NoteWhisperer

Sprich, und es wird Text – Sprachnotizen aufnehmen, transkribieren, organisieren.

Gesprochene Gedanken, strukturierte Notizen

NoteWhisperer ist eine installierbare Web-App, die Sprachnotizen aufnimmt, automatisch transkribiert und als durchsuchbare, organisierte Notizen speichert – komplett ohne Server, ohne Konto, ohne Abo.

Aufnehmen, fertig: Die App transkribiert per Whisper – wahlweise in der Cloud oder über einen lokalen Whisper-Server im eigenen Netz –, erzeugt automatisch einen Betreff, ordnet die Notiz per KI der passenden Kategorie zu und fasst sie auf Wunsch zusammen. Alles liegt ausschließlich auf dem eigenen Gerät.

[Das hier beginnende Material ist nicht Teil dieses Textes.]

Definition Headers (hs : gmap string string) (rb : RequestBuilder)
: Outcome RequestBuilder :=
foldl (fun o kv => o >>= headers_store kv.1 kv.2) (Returns rb)
  (map_to_list hs).

Definition ContentType (contentType : string) (rb : RequestBuilder)
: Outcome RequestBuilder :=
headers_store ContentTypeHeader contentType rb.

Definition UserAgent (userAgent : string) (rb : RequestBuilder)
: Outcome RequestBuilder :=
headers_store UserAgentHeader userAgent rb.

Definition Body (b : option Reader) (rb : RequestBuilder) : RequestBuilder :=
mkRequestBuilder (method rb) (url rb) (query rb) (headers rb) (form rb) b.

Definition BodyString (b : string) (rb : RequestBuilder) : RequestBuilder :=
Body (Some (strings_NewReader b)) rb.

Definition BodyBytes (b : string) (rb : RequestBuilder) : RequestBuilder :=
Body (Some (bytes_NewReader b)) rb.

(** [BodyJSON] (lines 472-479). *)
Definition BodyJSON (data : any) (rb : RequestBuilder) : RequestBuilder :=
match json_Marshal data with
| inr _ => rb
| inl buffer => Body (Some (bytes_NewBuffer buffer)) rb
end.

(** [PostForm] (lines 482-487): one [rb.form.Add] per entry of the
  argument.  The entries have distinct keys, so the order in which Go
  visits them does not change the outcome. *)
Definition PostForm (fm : gmap string string) (rb : RequestBuilder)
: Outcome RequestBuilder :=
foldl
  (fun o kv =>
     o >>= fun rb =>
     Values_Add kv.1 kv.2 (form rb) >>= fun v => Returns (set_form v rb))
  (Returns rb) (map_to_list fm).

(** [http.NewRequestWithContext], after [net/http]: the method defaults
  to GET and is validated, the context must not be nil, the URL string
  is parsed again. *)
Definition http_NewRequestWithContext (ctx : option nat)
  (method urlStr : string) (body : option Reader) : http.Request + error :=
let method := if String.eqb method "" then "GET" else method in
if negb (http_validMethod method) then
  inr (PackageError "net/http" "invalid method")
else
  match ctx with
  | None => inr (PackageError "net/http" "nil Context")
  | Some _ =>
      match url_Parse urlStr with
      | inr err => inr err
      | inl u =>
          let u' :=
            url.mkURL (url.Scheme u) (url.Opaque u) (url.User u)
              (http_removeEmptyPort (url.Host u)) (url.Path u)
              (url.RawPath u) (url.OmitHost u) (url.ForceQuery u)
              (url.RawQuery u) (url.Fragment u) (url.RawFragment u) in
          inl (http.mkRequest method u' ∅ body)
      end
  end.

(** [r.Header.Set(key, value)] for every entry of [rb.headers].  When
  two keys have the same canonical form the value that survives
  depends on the order in which Go visits the map. *)
Definition set_request_headers (hs : option (gmap string string))
  (r : http.Request) : http.Request :=
http.mkRequest (http.Method r) (http.URL r)
  (foldl (fun h kv => <[http_CanonicalHeaderKey kv.1 := [kv.2]]> h)
     (http.ReqHeader r) (map_to_list (default ∅ hs)))
  (http.ReqBody r).

(** [Build] (lines 490-518).  The builder comes back as [Build] left
  it: the form branch overwrites its method, header and body. *)
Definition Build (ctx : option nat) (rb : RequestBuilder)
: Outcome (RequestBuilder * (http.Request + error)) :=
match url_Parse (url rb) with
| inr err => Returns (rb, inr err)
| inl u =>
    let u := url.set_RawQuery (Values_Encode (query rb)) u in
    (if (0 <? Values_len (form rb))%nat then
       headers_store ContentTypeHeader ContentTypeForm
         (Method http.MethodPost rb) >>= fun rb1 =>
       Returns (Body (Some (strings_NewReader (Values_Encode (form rb)))) rb1)
     else Returns rb) >>= fun rb' =>
    match http_NewRequestWithContext ctx (method rb') (URL_String u)
            (body rb') with
    | inr err => Returns (rb', inr err)
    | inl r => Returns (rb', inl (set_request_headers (headers rb') r))
    end
end.
End builder.
End Builder.
(** X24.  The test [start > 0] never fails: when the file does not hold the
    marker, [find] answers -1 and the search of [`;] starts at offset 21, so
    a file with a [`;] from there on gives the text between offset 21 and
    that [`;] as the prompt, and only a file without one gives the built-in
    prompt. *)
Theorem default_prompt_without_marker (e : env) (content : string) :
  prompts_js e = Content content ->
  contains "DEFAULT_LLM_PROMPT = `" content = false ->
  (forall a b post,
      content = a ++ b ++ "`;" ++ post ->
      String.length a = 21 ->
      contains "`;" b = false ->
      get_default_system_prompt e = b)
  /\ (contains "`;" (drop 21 content) = false ->
      get_default_system_prompt e = fallback_prompt).
Proof.
  intros Hfile Hno. unfold get_default_system_prompt. rewrite Hfile. cbv zeta.
  assert (Hstart : find "DEFAULT_LLM_PROMPT = `" content 0 = (-1)%Z).
  { unfold find. cbn [Nat.leb drop]. now rewrite (find_from_absent _ _ 0 Hno). }
  rewrite Hstart.
  change (Z.to_nat (-1 + Z.of_nat (String.length "DEFAULT_LLM_PROMPT = `"))) with 21.
  change (Z.ltb 0 (-1 + Z.of_nat (String.length "DEFAULT_LLM_PROMPT = `"))) with true.
  cbn [andb]. split.
  - intros a b post -> Ha Hb.
    assert (Hdrop : drop 21 (a ++ b ++ "`;" ++ post) = b ++ "`;" ++ post)
      by (rewrite <- Ha; apply drop_app_length).
    assert (Hend : find "`;" (a ++ b ++ "`;" ++ post) 21
                   = Z.of_nat (21 + String.length b)).
    { unfold find. rewrite Hdrop, (find_terminator b post _ Hb).
      replace (Nat.leb 21 (String.length (a ++ b ++ "`;" ++ post))) with true;
        [reflexivity|].
      symmetry. apply Nat.leb_le. rewrite !slength_app. lia. }
    rewrite Hend.
    replace (Z.ltb 0 (Z.of_nat (21 + String.length b))) with true
      by (symmetry; apply Z.ltb_lt; lia).
    cbn [safe_response]. rewrite Nat2Z.id. unfold slice. rewrite Hdrop.
    replace (21 + String.length b - 21) with (String.length b) by lia.
    apply take_app_length.
  - intros Hnone.
    assert (Hend : find "`;" content 21 = (-1)%Z).
    { unfold find. destruct (Nat.leb 21 (String.length content)); [|reflexivity].
      now rewrite (find_from_absent _ _ 21 Hnone). }
    rewrite Hend. reflexivity.
Qed.

Lemma default_prompt_without_marker_witness :
  get_default_system_prompt
    (env_with_prompts ("// prompts moved away" ++ "const x = `hi" ++ "`;" ++ ""))
  = "const x = `hi"
  /\ get_default_system_prompt (env_with_prompts "// nothing here") = fallback_prompt.
Proof.
  split.
  - apply (proj1 (default_prompt_without_marker
                    (env_with_prompts
                       ("// prompts moved away" ++ "const x = `hi" ++ "`;" ++ ""))
                    _ eq_refl eq_refl) "// prompts moved away" "const x = `hi" "");
      reflexivity.
  - apply (proj2 (default_prompt_without_marker (env_with_prompts "// nothing here")
                    _ eq_refl eq_refl)).
    reflexivity.
Defined.
Definition in_maintenance (st : Storage) (pin : PinRead) : bool * Storage :=
  let flag_check :=
    match os_listdir st with
    | Ok names =>
        if existsb (String.eqb MAINT_FLAG) names then
          match os_remove st MAINT_FLAG with
          | Ok st' => Some (true, st')
          | Err _ => Some (true, st)
          end
        else None
    | Err _ => None
    end in
  match flag_check with
  | Some r => r
  | None =>
      match pin with
      | PinLevel v => ((v =? 0)%Z, st)
      | PinFault => (false, st)
      end
  end.

(** The module body of [boot.py]: in production, [os.dupterm(None, 0)]
    detaches the REPL from the USB serial port; an exception it raises is
    ignored. The result is the storage after boot and whether the REPL is
    still attached. *)
Definition boot_script (st : Storage) (pin : PinRead) (dupterm_fails : bool)
  : Storage * bool :=
  let (maint, st') := in_maintenance st pin in
  if negb maint then (st', dupterm_fails) else (st', true).

(** ** Auxiliary notions of the proofs *)

(** The pending input after a read: a non-empty remainder of the chunk
    stays in front of the later arrivals. *)
Definition data_cons (s : bytes) (r : list Arrival) : list Arrival :=
  match s with EmptyString => r | _ => Chunk s :: r end.

Definition to_outcome {A} (r : Result A) : Outcome A :=
  match r with Ok a => Ret a | Err e => Raise e end.

(** The response the loop writes for a request payload [p]. *)
Definition response (w : World) (p : bytes) : Value :=
  match json_loads p with
  | Err e => exc_resp e
  | Ok req =>
      match fst (dispatch req w) with
      | Ret resp => resp
      | Raise e => exc_resp e
      | Hang => VNone
      end
  end.

Fixpoint all_digits (s : string) : bool :=
  match s with
  | EmptyString => true
  | String c s' => is_digit c && all_digits s'
  end.










(** The bytes of the frames of successive payloads, back to back. *)
Fixpoint frames (ps : list bytes) : bytes :=
  match ps with
  | [] => ""
  | p :: ps' => frame p ++ frames ps'
  end.

(** A statement that spends no time in [time.sleep_ms]. *)
Definition keeps_slept {A} (m : M A) : Prop :=
  forall w, slept (snd (m w)) = slept w.

(** The boot decision in the order the specification gives: the flag
    first (a failing probe counting as no flag), then the pin (a failing
    read counting as high), [Production] otherwise; an observed flag is
    deleted when storage lets it. *)
Inductive BootMode := Maintenance | Production.

Definition mode_of (b : bool) : BootMode := if b then Maintenance else Production.

Definition flag_probe (st : Storage) : option bool :=
  if listdir_fails st then None
  else Some (existsb (String.eqb MAINT_FLAG) (st_files st)).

Statt eines Abos gilt „Bring your own Key“: Man hinterlegt den eigenen API-Schlüssel des gewählten KI-Anbieters – DeepSeek, OpenAI, Google Gemini oder Anthropic Claude – und zahlt nur die tatsächlichen API-Kosten, wenige Cent pro Audiominute.

  • PWA
  • Offline-first
  • Bring your own Key
  • 100 % Vanilla-Web
Startbildschirm von NoteWhisperer mit großem rotem Aufnahme-Button, Timer und schwebender Tab-Bar

NoteWhisperer direkt ausprobieren – kostenlos im Browser, ohne Konto.

App öffnen

Funktionen

Aufnehmen & Transkribieren

Vom Sprechen zum Text

  • Aufnahme mit Live-Pegelanzeige, Pause/Fortsetzen und Wake-Lock – der Bildschirm bleibt an
  • Transkription über OpenAI Whisper oder einen lokalen whisper.cpp-Server im eigenen Netz, automatischer Betreff per KI
  • Karaoke-Wiedergabe: Beim Abspielen der Original-Aufnahme läuft das Transkript mit und hebt den gerade gesprochenen Satz hervor
  • Funktioniert auch ohne API-Schlüssel – Browser-Diktat als kostenloser Fallback
  • Audiodateien importieren oder als installierte App direkt über das Teilen-Menü an NoteWhisperer schicken

Privatsphäre als Grundprinzip

Kein Server, kein Konto, kein Tracking

Notizen, Aufnahmen und API-Schlüssel existieren nur im Browser des Geräts (localStorage/IndexedDB). Die einzige Verbindung nach außen ist der direkte API-Call vom Gerät zum gewählten KI-Anbieter – ohne Zwischenstation.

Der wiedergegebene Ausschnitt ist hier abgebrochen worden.